Profit from the company's grains business, which accounted for two-fifths of net income, rose 41% to R1,4bn from a year earlier, even as sales of Tastic and Aunt Caroline rice fell.

“We have seen very strong demand for maize products. We have seen consumers trading out of categories such as rice. Maize has benefited,” said Thabi Segoale, managing executive for the grains business.

Performance was muted in the groceries, snacks and drinks businesses as people spent less discretionary income.

Tiger, with a spread of products ranging from Ace maize meal to Tastic Rice, Purity baby food and Bio Classic laundry detergent, has, along with other food producers, done well to keep selling in a domestic economy in which household consumption spending has fallen for four successive quarters.

“The demand for maize and wheat products will continue to grow,” CEO Peter Matlare said.

Tiger is expanding its milling capacity, with a R561m wheat mill that will replace one at Hennenman in the Western Cape and is to be built over the next three years. A separate R200m expansion of its bakery at Pietermaritzburg is due to start boosting output in July.

Demand for cheaper food that benefited the company's grains business had the opposite effect in areas such as snacks and sweets.

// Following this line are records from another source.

(* ===== verification/Commands.v ===== *)
(** * The controller's commands (src/src/controller.rs, the command side)

    Short-lived processes that reach [serve] over the unix socket in the state
    directory.  A command's state is what it exchanges over that socket and the
    files of its machine; what it prints is returned as lines. *)

From S2P Require Import Prelude Text Stream Fs Crypto Proto Transfer Pipe Net State Demo Controller Agent.

Definition DEFAULT_MAX_BYTES : Z := Z.shiftl 256 20.
Definition EXIT_UNDIALABLE : Z := 2.

(** What a pull found. *)
Inductive Pulled := Fetched (len : Z) (sha256 : bytes) | Missing.

Section commands.
Context `{Sha256} `{!StatvfsCall} `{!ControlSocket}.
Context `{Postcard Route} `{Postcard RouteReply} `{Postcard Request} `{Postcard ExecFrame}
  `{Postcard Ack} `{Postcard PullStart}.

(** Opens one request stream; the line is the report on stderr. *)
Definition route (dir : StateDir) (agent : string) : M served string :=
  let sock := sock_path dir in
  lift (context ("connecting to " +:+ show_path sock +:+ " — is `egdod controller serve` running?")
          (ctl_connect sock));;
  on_send (write_msg (mkRoute agent));;
  reply ← on_fst read_msg;
  match reply with
  | RouteErr e => fail (anyhow e)
  | RouteOk agent path remote =>
      mret ("egdod: session with " +:+ agent +:+ " via " +:+ show_path_kind path +:+ " (" +:+ remote +:+ ")")
  end.

(** Feeding the two sinks from the request stream. *)
Definition on_output {A} (m : M exec_io A) : M (served * (writer * writer)) A := λ s,
  let '(x, (r, sinks)) := m (s.1.1, s.2) in (x, ((r, s.1.2), sinks)).

Definition exec_into (dir : StateDir) (agent : string) (argv : list string) (max : Z) :
    M (served * (writer * writer)) (Z * bool) :=
  on_fst (route dir agent);;
  on_fst (on_send (write_msg (Exec argv)));;
  on_fst (on_send finish);;
  on_output (recv_exec_output max).

(** [exec] streams to the terminal, without a ceiling; [exec_capture] keeps what
    it receives, and fails before anything else when the run does. *)
Definition exec_terminal (dir : StateDir) (agent : string) (argv : list string) :
    M (served * (writer * writer)) (Z * bool) :=
  exec_into dir agent argv u64_max.
Definition exec_capture (dir : StateDir) (agent : string) (argv : list string) (max : Z) :
    M served (Z * bytes * bytes) := λ s,
  match exec_into dir agent argv max (s, (new_writer, new_writer)) with
  | (Ok (code, _), (s, (out, err))) => (Ok (code, w_out out, w_out err), s)
  | (Err e, (s, _)) => (Err e, s)
  end.

Definition push_file (dir : StateDir) (agent : string) (local : path) (remote : string) :
    M served (Z * bytes) :=
  h ← on_target (stat_and_hash local);
  let '(mode, len, sha256) := h in
  route dir agent;;
  on_send (write_msg (Push remote mode len sha256));;
  on_snd (send_file_body local);;
  on_send finish;;
  ack ← on_fst read_msg;
  match ack with
  | AckOk => mret (len, sha256)
  | AckErr e => fail (anyhow ("agent rejected the file: " +:+ e))
  end.
Definition push (dir : StateDir) (agent : string) (local : path) (remote : string) : M served string :=
  h ← push_file dir agent local remote;
  mret ("pushed " +:+ show_path local +:+ " -> " +:+ remote +:+ " (" +:+ pretty h.1
          +:+ " bytes, sha256 " +:+ hex h.2 +:+ ")").

Definition pull_file (dir : StateDir) (agent : string) (remote : string) (local : path) (max : Z) :
    M served Pulled :=
  route dir agent;;
  on_send (write_msg (Pull remote));;
  on_send finish;;
  start ← on_fst read_msg;
  match start with
  | PullMissing => mret Missing
  | PullErr e => fail (anyhow ("agent could not read " +:+ remote +:+ ": " +:+ e))
  | PullOk mode len sha256 =>
      on_receive (recv_file_body local len sha256 mode max);;
      mret (Fetched len sha256)
  end.
Definition pull (dir : StateDir) (agent : string) (remote : string) (local : path) (max : Z) : M served string :=
  p ← pull_file dir agent remote local max;
  match p with
  | Missing => fail (anyhow ("the target has no " +:+ remote))
  | Fetched len sha256 =>
      mret ("pulled " +:+ remote +:+ " -> " +:+ show_path local +:+ " (" +:+ pretty len
              +:+ " bytes, sha256 " +:+ hex sha256 +:+ ")")
  end.

(** One forwarded connection, [tcp] being the accepted socket. *)
Definition forward_one (dir : StateDir) (agent remote : string) (tcp : reader * writer) :
    M served (reader * writer) :=
  route dir agent;;
  on_send (write_msg (Forward remote));;
  ack ← on_fst read_msg;
  match ack with
  | AckErr e => fail (anyhow ("agent could not connect to " +:+ remote +:+ ": " +:+ e))
  | AckOk =>
      o ← splice_served tcp.1 tcp.2;
      mret (default tcp o)
  end.
End commands.

(** ** Commands that only use the state directory *)

Section local_commands.
Context `{IrohKeys} `{SerdeJson (list PendingAgent)} `{SerdeJson Status}.

(** [proto::parse_pubkey] *)
Definition parse_pubkey (s : string) : result PublicKey :=
  match pk_parse s with
  | Ok k => Ok k
  | Err e => Err (anyhow ("not a valid public key (" +:+ show_error e +:+ "): " +:+ s))
  end.

Definition init (dir : StateDir) : M World string :=
  secret ← init_key dir;
  mret (pk_to_string (sk_public secret)).

Definition pending_command (dir : StateDir) (json : bool) : M World (list string) :=
  l ← pending dir;
  if json then
    b ← lift (to_vec_pretty l);
    mret [of_bytes b]
  else
    mret ((if bool_decide (l = []) then ["no agents pending approval"] else []) ++
          ((λ p, pubkey p +:+ "  attempts=" +:+ pretty (attempts p) +:+ " first_seen=" +:+ pretty (first_seen_unix p)
                   +:+ " last_seen=" +:+ pretty (last_seen_unix p)) <$> l)).

Definition approve_command (dir : StateDir) (key : string) : M World string :=
  key ← lift (parse_pubkey key);
  fresh ← approve dir key;
  mret (if fresh : bool then "approved " +:+ pk_to_string key else pk_to_string key +:+ " was already approved").

Definition show_probe_mode (m : ProbeMode) : string :=
  match m with Discovery => "Discovery" | Direct => "Direct" end.
Definition status_lines (s : Status) (alive : bool) : list string :=
  ["node id:   " +:+ st_node_id s;
   "dialable:  " +:+ match st_dialable s with
                    | Some true => "yes"
                    | Some false => "NO — " +:+ default "unknown" (st_last_probe_error s)
                    | None => "not probed yet"
                    end;
   "probe:     " +:+ show_probe_mode (st_probe_mode s) +:+ " mode, last ok "
     +:+ match st_last_probe_ok_unix s with Some t => pretty t | None => "never" end;
   "restarts:  " +:+ pretty (st_endpoint_restarts s)] ++
  (if alive then [] else
     ["WARNING:   the controller that wrote this (pid " +:+ pretty (st_pid s)
        +:+ ") is gone; everything above is its last opinion, not the current one"]) ++
  ((λ i, "agent:     " +:+ si_agent i +:+ " via " +:+ show_path_kind (si_path i) +:+ " (" +:+ si_remote i +:+ ")")
     <$> st_sessions s) ++
  (if bool_decide (st_sessions s = []) then ["agent:     none connected"] else []).

(** The exit code and the lines; the writer's process is looked for again when
    the warning is due. *)
Definition status (dir : StateDir) (json : bool) : M World (Z * list string) :=
  s ← read_status dir;
  ok ← (if bool_decide (st_dialable s = Some true) then writer_alive s else mret false);
  let code := if (ok : bool) then 0 else EXIT_UNDIALABLE in
  if json then
    b ← lift (to_vec_pretty s);
    mret (code, [of_bytes b])
  else
    alive ← writer_alive s;
    mret (code, status_lines s alive).
End local_commands.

People bought less chocolate as they switched to cheaper sweets such as jellies.

“As you are aware, confectionary serves no real functional purpose,” said Neil Brimacombe, executive director in charge of consumer brands. “It's important that when you go to market … you go to market often.” The response was to change packaging and in some cases sell sweets in smaller quantities that made them cheaper and more attractive.

The same pressures were apparent in meat products such as Renown spreads, Enterprise crumbed pork and Like-it-Lean viennas, where sales fell 17% by volume, as people switched to cheaper forms of protein such as pilchards and beans.

While food-price and commodity inflation has eased from last year, there were signs it could come back, Segoale said. “There are a number of factors coming through that suggest you could see some inflationary pressure coming through in some of our commodities.”

Despite the lower sales in some areas, the company's core brands have “clearly demonstrated their defensive qualities,” Matlare said. The share price shows it.

Tiger's shares have risen more than 13% over the past two years, even as the JSE's all share index has fallen 11%.

The company, which last year bought Haco, a Kenyan household goods distributor, and Chococam, a Cameroonian chocolate maker, said it is looking for acquisitions in east, west and central Africa.